Stored data:
(* ===== verification/Runner.v ===== *)
(** The execution of one step on one host (pkg/playbook: runner.go and probe.go,
    core/ssh/probe_controlled.go): retries, the choice of the adapter by probing, shell,
    script, copy, template and ensure steps, and the frames by which an ensure step
    knows that its check really ran.  The remote host, the file transfer and local
    files are an interface; what each operation answers is not constrained.  The texts
    of the errors the runner makes itself are abbreviated: nothing inspects them. *)
From S2P Require Import Prelude GoStrings Exec StepErrors Playbook.
Open Scope Z_scope.

(** * The interface of the connection *)

(** core/ssh: [CommandResult] without its [Phase]. *)
Record CommandResult := mkResult {
  cr_digest : string;
  cr_outcome : string;
  cr_exit : option Z;
  cr_signal : string;
  cr_output : string;
  cr_truncated : bool;
  cr_execErr : option go_error;
  cr_ioErr : option go_error;
  cr_cleanupErr : option go_error
}.
Definition cr_err (r : CommandResult) : option go_error := errors_join [cr_execErr r; cr_ioErr r; cr_cleanupErr r].

Record ProbeResult := mkProbe { AvailableInterpreters : list string; SuggestedConfig : ExecutionConfig }.

(** [W] is the state of the world; every operation may change it.  [nonce] is
    [generateEnsureNonce]; [retry_wait] is the [select] of [runStep], with the error of
    the context when that is what ended it. *)
Class Client (W : Type) := {
  ExecuteCommand : CommandPlan -> W -> CommandResult * W;
  RunWithSudoExecution : string -> option ExecutionConfig -> W -> (string * option go_error) * W;
  RunScriptWithExecution : string -> option ExecutionConfig -> W -> (string * option go_error) * W;
  RunScriptWithSudoExecution : string -> option ExecutionConfig -> W -> (string * option go_error) * W;
  ProbeExecutionConfig : W -> result go_error ProbeResult * W;
  CachedExecutionProbe : W -> option ProbeResult;
  sftp_NewClient : W -> option go_error * W;
  sftp_Upload : string -> string -> W -> option go_error * W;
  sftp_Chmod : string -> Z -> W -> option go_error * W;
  sftp_Close : W -> option go_error * W;
  ReadFile : string -> W -> result go_error string * W;
  CreateTemp : W -> result go_error string * W;
  WriteTemp : string -> string -> W -> option go_error * W;
  CloseTemp : string -> W -> option go_error * W;
  Remove : string -> W -> option go_error * W;
  nonce : W -> string * W;
  retry_wait : Z -> W -> option go_error * W
}.

(** * Frames ([extractEnsureFrame], [wrapEnsureCheck]) *)

(** [strings.LastIndex]: the text before the last [sub], and the text behind it. *)
Fixpoint cut_last (sub s : string) : option (string * string) :=
  match s with
  | EmptyString => match strip_prefix sub EmptyString with Some after => Some (EmptyString, after) | None => None end
  | String c s' =>
      match cut_last sub s' with
      | Some (pre, after) => Some (String c pre, after)
      | None => match strip_prefix sub s with Some after => Some (EmptyString, after) | None => None end
      end
  end.
(** The first line, and the text behind its newline. *)
Fixpoint cut_line (s : string) : string * option string :=
  match s with
  | EmptyString => (EmptyString, None)
  | String c r => if Ascii.eqb c newline then (EmptyString, Some r)
                  else let '(line, rest) := cut_line r in (String c line, rest)
  end.
Definition digit_value (c : ascii) : Z := Z.of_N (byte_code c) - 48.
(** [strconv.ParseUint(s, base, 32)] for a base up to ten. *)
Definition base_digit (base : Z) (c : ascii) : bool := is_digit c && (digit_value c <? base).
Fixpoint number_from (base : Z) (s : string) (acc : Z) : Z :=
  match s with EmptyString => acc | String c r => number_from base r (acc * base + digit_value c) end.
Definition parse_uint (base : Z) (s : string) : option Z :=
  if str_eq s "" || negb (all_bytes (base_digit base) s) then None
  else let v := number_from base s 0 in if v <? 2^32 then Some v else None.

Definition is_eol (c : ascii) : bool := Ascii.eqb c creturn || Ascii.eqb c newline.
Definition join_clean (before after : string) : string :=
  if str_eq after "" then before else if str_eq before "" then after else before +:+ str1 newline +:+ after.

Definition extractEnsureFrame (output marker : string) : string * Z * bool :=
  match cut_last (marker +:+ ":") output with
  | None => (output, 0, false)
  | Some (before, rest) =>
      let '(line, behind) := cut_line rest in
      match parse_uint 10 (trim_space line) with
      | None => (output, 0, false)
      | Some code => (join_clean (trim_right is_eol before) (trim_left is_eol (default "" behind)), code, true)
      end
  end.

Definition bs_n : string := "\n".
Definition wrapEnsureCheck (command marker interpreter : string) : string :=
  if str_eq interpreter InterpreterFish then
    "function " +:+ marker +:+ " --on-event fish_exit" +:+ str1 newline +:+
    "  builtin printf '" +:+ bs_n +:+ marker +:+ ":%d" +:+ bs_n +:+ "' $status" +:+ str1 newline +:+
    "end" +:+ str1 newline +:+ command +:+ str1 newline
  else
    "{" +:+ str1 newline +:+ "  trap 'printf " +:+ str1 dquote +:+ bs_n +:+ marker +:+ ":%d" +:+ bs_n +:+ str1 dquote +:+
    " " +:+ str1 dquote +:+ "$?" +:+ str1 dquote +:+ "' EXIT" +:+ str1 newline +:+ "  " +:+ command +:+ str1 newline +:+ "}".
Definition ensure_marker (nonce : string) : string := "__XOPS_ENSURE_" +:+ nonce +:+ "__".

Definition ensureCheckExecutionError (interpreter : string) (code : Z) : option go_error :=
  if (code =? 126) || (code =? 127)
  then Some (Leaf KPlain "ensure check exited with reserved execution-error status")
  else if str_eq interpreter InterpreterFish && ((code =? 121) || (code =? 123) || (code =? 124) || (code =? 125))
  then Some (Leaf KPlain "fish ensure check exited with reserved execution-error status") else None.

(** * Probing (probe_controlled.go, probe.go) *)
Definition NeedsExecutionProbe (e : option ExecutionConfig) : bool :=
  match e with
  | None => true
  | Some c => str_eq (Interpreter c) "" && (str_eq (LaunchDialect c) "" || str_eq (LaunchDialect c) LaunchUnknown) &&
              bool_decide (Login c = None)
  end.
Definition hasExplicitInterpreter (layers : list (option ExecutionConfig)) : bool :=
  existsb (fun l => match l with Some c => negb (str_eq (Interpreter c) "") | None => false end) layers.
Definition isEnsureCompatible (c : ExecutionConfig) : bool :=
  one_of (LaunchDialect c) [LaunchPOSIX; LaunchFish; LaunchCsh] &&
  one_of (Interpreter c) [InterpreterBash; InterpreterSh; InterpreterZsh; InterpreterFish].
(** A [CMD] host gets the first installed of these. *)
Definition prefer_powershell (available : list string) (c : ExecutionConfig) : ExecutionConfig :=
  if str_eq (Interpreter c) InterpreterServer && str_eq (LaunchDialect c) LaunchCmd then
    match find (fun i => one_of i available) [InterpreterPowerShell; InterpreterPwsh; InterpreterCmd] with
    | Some i => mkExec i (LaunchDialect c) (Login c)
    | None => c
    end
  else c.

Definition DeriveWorkingDirectoryExecution (e : option ExecutionConfig) : option ExecutionConfig :=
  match e with
  | Some c => if str_eq (EffectiveInterpreter e) InterpreterServer && str_eq (LaunchDialect c) LaunchCmd
              then Some (mkExec InterpreterCmd (LaunchDialect c) (Login c)) else None
  | None => None
  end.

Section Runner.
Context {W : Type} {client : Client W}.
(** The digest of a plan, and the text of an execution error. *)
Variable plan_digest : CommandPlan -> string.
Variable exec_text : exec_error -> string.
(** The template engine of the standard library. *)
Variable template : gmap string string -> string -> result go_error string.
(** [e.globalExecution()], [e.pb.Settings.Execution], [e.pb.Vars], [e.scriptSources]. *)
Variable globalExec settingsExec : option ExecutionConfig.
Variable vars : gmap string string.
Variable scriptSources : gmap string string.

Definition io (A : Type) : Type := W -> A * W.
Definition io_ret {A} (a : A) : io A := fun w => (a, w).
Definition io_bind {A B} (m : io A) (k : A -> io B) : io B := fun w => let '(a, w) := m w in k a w.
Local Notation "x <~ m ;; k" := (io_bind m (fun x => k)) (at level 100, m at level 99, k at level 200, right associativity).

Definition exec_err (e : exec_error) : go_error :=
  Leaf (match e with EValidation _ => KExecutionValidation | _ => KPlain end) (exec_text e).
Definition lift {A} (m : result exec_error A) : result go_error A := map_err exec_err m.

Definition ProbeControlledExecution (e : option ExecutionConfig) : io (result go_error (option ExecutionConfig)) :=
  match validate e with
  | Err err => io_ret (Err (exec_err err))
  | Ok _ =>
      if negb (NeedsExecutionProbe e) then io_ret (Ok (exec_clone e))
      else probed <~ ProbeExecutionConfig;;
           io_ret match probed with
                  | Err err => Err (Wrap "probe controlled execution: " "" err)
                  | Ok p => let c := Some (prefer_powershell (AvailableInterpreters p) (SuggestedConfig p)) in
                            try _ := lift (validate c);; Ok c
                  end
  end.

Definition ResolveWorkingDirectoryExecution (e : option ExecutionConfig) : io (result go_error (option ExecutionConfig)) :=
  match DeriveWorkingDirectoryExecution e with
  | Some c => io_ret (try _ := lift (validate (Some c));; Ok (Some c))
  | None => ProbeControlledExecution e
  end.

Definition resolveRuntimeScriptExecution (step node : option ExecutionConfig) (content : string)
    : io (result go_error (option ExecutionConfig)) :=
  let direct := io_ret (lift (ResolveScriptExecution plan_digest step settingsExec node globalExec content)) in
  let shebang := ParseShebang content in
  if negb (HasBOM shebang) && negb (HasShebang shebang) then
    match EffectiveExecution [step; settingsExec; node; globalExec] with
    | Err e => io_ret (Err (exec_err e))
    | Ok effective =>
        if NeedsExecutionProbe effective then
          probed <~ ProbeControlledExecution effective;;
          io_ret (try p := probed;; lift (ResolveScriptExecution plan_digest p None None None content))
        else direct
    end
  else direct.

Definition fallbackEnsureInterpreter (effective : ExecutionConfig) (w : W) : ExecutionConfig :=
  match CachedExecutionProbe w with
  | None => effective
  | Some cached =>
      match find (fun i => one_of i (AvailableInterpreters cached)) [InterpreterBash; InterpreterSh; InterpreterZsh; InterpreterFish] with
      | Some candidate => mkExec candidate (LaunchDialect effective) (Some false)
      | None => effective
      end
  end.

Definition server_refused : go_error := Leaf KPlain "ensure check unsupported with server interpreter".
Definition adapter_refused : go_error :=
  Wrap "" ": ensure requires a bash, sh, zsh or fish adapter" (Leaf KExecutionValidation "execution validation error").

Definition resolveEnsureExecution (step node : option ExecutionConfig) : io (result go_error ExecutionConfig) :=
  match EffectiveExecution [step; settingsExec; node; globalExec] with
  | Err e => io_ret (Err (exec_err e))
  | Ok effective =>
      probed <~ ProbeControlledExecution effective;;
      fun w =>
        (match probed with
         | Err e => Err e
         | Ok None => Err server_refused
         | Ok (Some c) =>
             reject str_eq (EffectiveInterpreter (Some c)) InterpreterServer with server_refused;;
             let c := if negb (hasExplicitInterpreter [step; settingsExec; node; globalExec]) &&
                         one_of (Interpreter c) [InterpreterCsh; InterpreterTcsh]
                      then fallbackEnsureInterpreter c w else c in
             reject negb (isEnsureCompatible c) with adapter_refused;;
             Ok c
         end, w)
  end.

» ASSIGNMENT: Gather every line from the entries above where the word "lift" appears, and copy them.

» RESPONSE:
Definition lift {A} (m : result exec_error A) : result go_error A := map_err exec_err m.
                            try _ := lift (validate c);; Ok c
  | Some c => io_ret (try _ := lift (validate (Some c));; Ok (Some c))
  let direct := io_ret (lift (ResolveScriptExecution plan_digest step settingsExec node globalExec content)) in
          io_ret (try p := probed;; lift (ResolveScriptExecution plan_digest p None None None content))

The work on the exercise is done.